Especially in more applied areas of research, such as medical research, other animals may be used as a model for humans. Here we showed how the opposite can also be true: using humans as a model for other species can lead to insight into the abilities of other animals. It has long been agreed that to understand animal cognition humans should not be considered as belonging to a separate category. As Darwin (1871, pp. 105) put it over 150 years ago, humans are different in degree and not in kind. The insights provided by experience with being a member of the human species can be very informative, but they can also lead one astray if the insights are not verified using a comparative approach. In other words, one cannot depend on intuitions of ones own species, but one also should not throw the baby out with the bath water. Intuitions as a member of the human species are an excellent starting point, but not an ending point, to self understanding.

As we hope our examples here have demonstrated, to follow an objective human-centric approach takes more than simply applying insider knowledge about humans to animals. Here we have put together a flowchart illustrating how one can practically implement the three-step objective human-centric approach described in the introduction (see Fig. 4), effectively breaking down what things one needs to consider when moving from insider knowledge to an alien-researcher perspective (as described in Fig. 1). We hope that this approach will be more commonly applied in other areas of animal cognition.

Fig. 4
figure 4

A flowchart showing how an objective human-centric approach to animal cognition can be applied

Of course, the approach we present here is just one of many approaches to animal cognition and should not be used exclusively. If it were, a lot of interesting phenomena in species with traits that are outside of the scope of human behavior and cognition would remain unstudied. That would be disastrous, as we would not have a comprehensive understanding of cognition as a whole. Indeed, our objective human-centric approach can only lead to a deeper understanding of cognitive traits that are relevant to humans.
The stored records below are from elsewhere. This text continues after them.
(** * Bulk image orchestration: a shallow embedding of
      [services/openai_image_service.py] and [tools/image_tools.py].

    The Python code talks to three outside parties: the OpenAI image
    endpoint, the file system and the clock.  They are modelled as
    oracles whose answers may depend on everything that happened so
    far; every side effect is appended to a trace.  Python exceptions
    are the left summand of the result; the trace survives a raise. *)

From Stdlib Require Import String Ascii List Arith ZArith Lia Bool.
From Stdlib Require Import Permutation Sorted DecimalString DecimalNat.
Import ListNotations.
Local Open Scope string_scope.

(* ================================================================= *)
(** ** Strings: the few pieces of Python's [str] the code relies on *)

Module PyStr.

(** [s.rfind("/")]: position of the last slash, if any. *)
Fixpoint rfind_slash (s : string) : option nat :=
  match s with
  | EmptyString => None
  | String c s' =>
      match rfind_slash s' with
      | Some k => Some (S k)
      | None => if Ascii.eqb c "/" then Some 0 else None
      end
  end.

(** [s.rsplit("/", 1)[0]]: the text before the last slash, the whole
    string when there is none. *)
Definition rsplit_slash_head (s : string) : string :=
  match rfind_slash s with
  | Some k => substring 0 k s
  | None => s
  end.
(** * pickup-news: a shallow embedding of [main.go] and its specification

    The program is an AWS Lambda handler.  For each configured keyword it
    queries NewsAPI over a date range and, when the number of results is
    above the keyword's threshold, posts a summary to a Slack webhook.

    Layout of this development:
    - [strconv], [time], [url], [json]: the parts of the Go standard library
      the handler relies on, modelled from their documented behaviour;
    - the world the handler runs in (environment, clock, S3, HTTP), the
      [Go] monad for its effects (state, [os.Exit], panics);
    - the functions of [main.go], one definition each, under the source's
      names; the body of the handler's loop is cut in two, [queryNewsAPI]
      and [handleResponse], at the point where the response is decoded;
    - what the specification speaks of, and a sample outside to run the
      handler in;
    - the properties of the specification, each followed up on the
      sample. *)

From Stdlib Require Import ZArith List String Ascii Bool Lia DecimalString.
Import ListNotations.

#[local] Open Scope string_scope.
#[local] Open Scope Z_scope.

(** ** Characters that cannot be written inside a string literal *)

Definition LF : string := String "010"%char EmptyString.
Definition DQ : string := String "034"%char EmptyString.

(** Bytes are [ascii]; [byte_val] is the numeric value, 0..255. *)
Definition byte_val (c : ascii) : Z := Z.of_N (N_of_ascii c).
Definition byte_of (z : Z) : ascii := ascii_of_N (Z.to_N z).

(** * strconv *)

Module strconv.

(** [strconv.Itoa], also what [%d] prints for an [int]. *)
Definition Itoa (i : Z) : string := NilZero.string_of_int (Z.to_int i).

Definition isDigit (c : ascii) : bool :=
  (48 <=? byte_val c) && (byte_val c <=? 57).

(** The value of a non-empty run of decimal digits, most significant
    first; [None] on any other character. *)
Fixpoint digitsValue (acc : Z) (s : string) : option Z :=
  match s with
  | EmptyString => Some acc
  | String c s' =>
      if isDigit c then digitsValue (10 * acc + (byte_val c - 48)) s'
      else None
  end.

Definition minInt64 : Z := - 2 ^ 63.
Definition maxInt64 : Z := 2 ^ 63 - 1.

(** [strconv.ParseInt(s, 10, 64)]: an optional sign, then digits only;
    a value outside the 64-bit range is an error. *)
Definition ParseInt (s : string) : option Z :=
  let signed (neg : bool) (ds : string) :=
    match ds with
    | EmptyString => None
    | _ =>
        match digitsValue 0 ds with
        | Some v =>
            let v' := if neg then - v else v in
            if (minInt64 <=? v') && (v' <=? maxInt64) then Some v' else None
        | None => None
        end
    end in
  match s with
  | String "-" ds => signed true ds
  | String "+" ds => signed false ds
  | _ => signed false s
  end.

End strconv.

(** * time

    Instants are Unix seconds (sub-second precision plays no part in the
    handler); a location is a zone with a constant offset, which is what
    [time.FixedZone] builds and what the tz database gives for Asia/Tokyo
    at any present-day instant. *)

Module time.

Record Location : Type := mkLocation {
  zoneName : string;
  zoneOffset : Z            (* seconds east of UTC *)
}.

Definition FixedZone (name : string) (offset : Z) : Location :=
  mkLocation name offset.

Definition UTC : Location := mkLocation "UTC" 0.

Record Time : Type := mkTime {
  unixSec : Z;
  loc : Location
}.

(** [t.UTC()] and [t.In(loc)]: the same instant, another location. *)
Definition toUTC (t : Time) : Time := mkTime (unixSec t) UTC.
Definition In (t : Time) (l : Location) : Time := mkTime (unixSec t) l.

Definition secondsPerDay : Z := 86400.
Definition daysPer400Years : Z := 365 * 400 + 97.
Definition daysPer100Years : Z := 365 * 100 + 24.
Definition daysPer4Years : Z := 365 * 4 + 1.

(** Days from 0001-01-01 to 1970-01-01. *)
Definition unixEpochDay : Z := 719162.

Definition isLeap (year : Z) : bool :=
  (year mod 4 =? 0) && (negb (year mod 100 =? 0) || (year mod 400 =? 0)).

(** [daysBefore[m]]: days in a non-leap year before month [m+1]. *)
Definition daysBefore (m : Z) : Z :=
  nth (Z.to_nat m) [0; 31; 59; 90; 120; 151; 181; 212; 243; 273; 304; 334; 365] 0.

(** [daysIn]: the length of a month. *)
Definition daysIn (month year : Z) : Z :=
  if (month =? 2) && isLeap year then 29
  else daysBefore month - daysBefore (month - 1).

(** Days from 0001-01-01 to January 1 of [year]. *)
Definition daysSinceYearOne (year : Z) : Z :=
  let y := year - 1 in 365 * y + y / 4 - y / 100 + y / 400.

(** [norm hi lo base]: carry [lo] into [hi] so that [0 <= lo < base]. *)
Definition norm (hi lo base : Z) : Z * Z := (hi + lo / base, lo mod base).

(** Day number (days since 1970-01-01) of a calendar date whose month and
    day may lie outside their usual ranges, as [time.Date] accepts them. *)
Definition dateToDays (year month day : Z) : Z :=
  let '(year, m) := norm year (month - 1) 12 in
  daysSinceYearOne year + daysBefore m
  + (if isLeap year && (2 <=? m) then 1 else 0)
  + (day - 1) - unixEpochDay.

(** [time.Date(year, month, day, hour, min, sec, 0, loc)]. *)
Definition Date (year month day hour min sec : Z) (l : Location) : Time :=
  let '(min, sec) := norm min sec 60 in
  let '(hour, min) := norm hour min 60 in
  let '(day, hour) := norm day hour 24 in
  mkTime (dateToDays year month day * secondsPerDay
          + hour * 3600 + min * 60 + sec - zoneOffset l) l.

(** Seconds on the wall clock of the time's location since the epoch. *)
Definition wallSec (t : Time) : Z := unixSec t + zoneOffset (loc t).

(** The day number shown by the wall clock. *)
Definition wallDay (t : Time) : Z := wallSec t / secondsPerDay.

(** Calendar date of a day number: 400-, 100-, 4- and 1-year cycles counted
    from 0001-01-01, then the month from the day of the year. *)
Definition daysToDate (days : Z) : Z * Z * Z :=
  let d := days + unixEpochDay in
  let n400 := d / daysPer400Years in
  let d := d - daysPer400Years * n400 in
  let n100 := d / daysPer100Years in
  let n100 := n100 - n100 / 4 in
  let d := d - daysPer100Years * n100 in
  let n4 := d / daysPer4Years in
  let d := d - daysPer4Years * n4 in
  let n1 := d / 365 in
  let n1 := n1 - n1 / 4 in
  let yday := d - 365 * n1 in
  let year := 400 * n400 + 100 * n100 + 4 * n4 + n1 + 1 in
  let leap := isLeap year in
  if leap && (yday =? 31 + 29 - 1) then (year, 2, 29)
  else
    let day := if leap && (31 + 29 - 1 <? yday) then yday - 1 else yday in
    let month := day / 31 in
    let fin := daysBefore (month + 1) in
    if fin <=? day then (year, month + 2, day - fin + 1)
    else (year, month + 1, day - daysBefore month + 1).

(** [t.Date()] and [t.Clock()]. *)
Definition dateOf (t : Time) : Z * Z * Z := daysToDate (wallDay t).

Definition clockOf (t : Time) : Z * Z * Z :=
  let s := wallSec t mod secondsPerDay in
  (s / 3600, (s mod 3600) / 60, s mod 60).

(** [t.AddDate(years, months, days)]: the date fields are shifted and the
    result normalised as [Date] does. *)
Definition AddDate (t : Time) (years months days : Z) : Time :=
  let '(year, month, day) := dateOf t in
  let '(hour, min, sec) := clockOf t in
  Date (year + years) (month + months) (day + days) hour min sec (loc t).

Fixpoint zeros (n : nat) : string :=
  match n with
  | O => EmptyString
  | S k => String "0" (zeros k)
  end.

(** [appendInt]: the decimal form of [x], zero-padded to [width] digits,
    with the sign in front. *)
Definition appendInt (x : Z) (width : nat) : string :=
  let ds := strconv.Itoa (Z.abs x) in
  (if x <? 0 then "-" else "") ++ zeros (width - String.length ds) ++ ds.

(** The layout "2006-01-02" applied to a date: its chunks are the
    four-digit year, the two-digit month and the two-digit day, with "-"
    in between. *)
Definition formatDate (date : Z * Z * Z) : string :=
  let '(year, month, day) := date in
  appendInt year 4 ++ "-" ++ appendInt month 2 ++ "-" ++ appendInt day 2.

(** [t.Format("2006-01-02")]. *)
Definition Format_2006_01_02 (t : Time) : string := formatDate (dateOf t).

End time.

(** * net/url *)

Module url.

Definition isAlnum (c : ascii) : bool :=
  let n := byte_val c in
  ((48 <=? n) && (n <=? 57)) || ((65 <=? n) && (n <=? 90))
  || ((97 <=? n) && (n <=? 122)).

(** In a query component every byte is escaped except letters, digits and
    the unreserved marks [-_.~]. *)
Definition shouldEscape (c : ascii) : bool :=
  negb (isAlnum c
        || Ascii.eqb c "-" || Ascii.eqb c "_" || Ascii.eqb c "."
        || Ascii.eqb c "~").

Definition upperhex (n : Z) : ascii :=
  if n <? 10 then byte_of (48 + n) else byte_of (65 + n - 10).

(** [url.QueryEscape]. *)
Fixpoint QueryEscape (s : string) : string :=
  match s with
  | EmptyString => EmptyString
  | String c s' =>
      if Ascii.eqb c " " then String "+" (QueryEscape s')
      else if shouldEscape c then
        String "%" (String (upperhex (byte_val c / 16))
                      (String (upperhex (byte_val c mod 16)) (QueryEscape s')))
      else String c (QueryEscape s')
  end.

(** [url.Values] holding one value per key, as the handler fills it. *)
Definition Values : Type := list (string * string).

Definition pair (kv : string * string) : string :=
  QueryEscape (fst kv) ++ "=" ++ QueryEscape (snd kv).

Fixpoint joinAmp (ps : list string) : string :=
  match ps with
  | [] => ""
  | [p] => p
  | p :: rest => p ++ "&" ++ joinAmp rest
  end.

Fixpoint insertSorted (kv : string * string) (vs : Values) : Values :=
  match vs with
  | [] => [kv]
  | kv' :: rest =>
      if String.leb (fst kv) (fst kv') then kv :: vs
      else kv' :: insertSorted kv rest
  end.

(** [Values.Encode]: "key=value" pairs joined by "&", sorted by key. *)
Definition Encode (vs : Values) : string :=
  joinAmp (map pair (fold_right insertSorted [] vs)).

End url.

(** * encoding/json

    [json.Unmarshal] first checks that the whole input is one well-formed
    JSON text, then stores its values into the target.  The syntax tree keeps
    literals as they are written (a number as its digits, a string as the
    text between its quotes, escapes included): the store decides how each
    literal is read for the type of its target. *)

Module json.

#[local] Set Warnings "-register-all".

Inductive value : Type :=
| Null
| Bool (b : bool)
| Number (lit : string)
| Str (raw : string)
| Array (elems : list value)
| Object (members : list (string * value)).

(** ** Scanner: bytes to tokens *)

Inductive token : Type :=
| TLBrace | TRBrace | TLBracket | TRBracket | TColon | TComma
| TStr (raw : string)
| TNum (lit : string)
| TTrue | TFalse | TNull.

Definition isSpace (c : ascii) : bool :=
  let n := byte_val c in (n =? 32) || (n =? 9) || (n =? 13) || (n =? 10).

Definition isHex (c : ascii) : bool :=
  let n := byte_val c in
  ((48 <=? n) && (n <=? 57)) || ((97 <=? n) && (n <=? 102))
  || ((65 <=? n) && (n <=? 70)).

(** Characters of numbers and of the literals [true], [false], [null]. *)
Definition isWordChar (c : ascii) : bool :=
  url.isAlnum c || Ascii.eqb c "-" || Ascii.eqb c "+" || Ascii.eqb c ".".

(** The grammar of a number: an optional minus sign; then a single 0, or
    a digit 1-9 followed by any digits; then optionally a point and one or
    more digits; then optionally e or E, an optional sign and one or more
    digits. *)
Inductive numState : Type :=
| NBegin | NNeg | NZero | NInt | NDot | NFrac | NE | NESign | NExp | NBad.

Definition numStep (st : numState) (c : ascii) : numState :=
  let digit := strconv.isDigit c in
  let isE := Ascii.eqb c "e" || Ascii.eqb c "E" in
  match st with
  | NBegin =>
      if Ascii.eqb c "-" then NNeg
      else if Ascii.eqb c "0" then NZero
      else if digit then NInt else NBad
  | NNeg =>
      if Ascii.eqb c "0" then NZero else if digit then NInt else NBad
  | NZero =>
      if Ascii.eqb c "." then NDot else if isE then NE else NBad
  | NInt =>
      if digit then NInt
      else if Ascii.eqb c "." then NDot else if isE then NE else NBad
  | NDot => if digit then NFrac else NBad
  | NFrac => if digit then NFrac else if isE then NE else NBad
  | NE =>
      if Ascii.eqb c "+" || Ascii.eqb c "-" then NESign
      else if digit then NExp else NBad
  | NESign => if digit then NExp else NBad
  | NExp => if digit then NExp else NBad
  | NBad => NBad
  end.

Fixpoint numRun (st : numState) (s : string) : numState :=
  match s with
  | EmptyString => st
  | String c s' => numRun (numStep st c) s'
  end.

Definition validNumber (s : string) : bool :=
  match numRun NBegin s with
  | NZero | NInt | NFrac | NExp => true
  | _ => false
  end.

Definition wordToken (w : string) : option token :=
  if String.eqb w "true" then Some TTrue
  else if String.eqb w "false" then Some TFalse
  else if String.eqb w "null" then Some TNull
  else if validNumber w then Some (TNum w)
  else None.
We fully agree with other authors who have argued that often we attribute intelligence to other species simply because they are doing something human-like, and not because of an objective measurement of intelligence (e.g., Bräuer et al. 2020). By focusing on human traits in our approach, it is important to note that one should not in any way assume that humans are the “gold standard” for any particular trait. In fact, if this process is done correctly, more often than not one should be able to find examples of species that exceed human abilities in one way or another (e.g., insects that synchronize more accurately to rhythms as discussed in the rhythm section). As a whole, an objective human-centric approach is not meant to place undue importance on the human species, instead it is an attempt to take the best parts of being a member of the animal kingdom without the anthropomorphic baggage that was prevalent in earlier animal cognition research. Now that the field has reached a point where the importance of considering the ecological relevance of particular tasks and questions to particular species is recognized, we believe it is now possible to more safely apply our approaches to humans and answer long sought-after questions about humans as a member of the animal kingdom while unlocking a deeper perspective of cognition as a whole.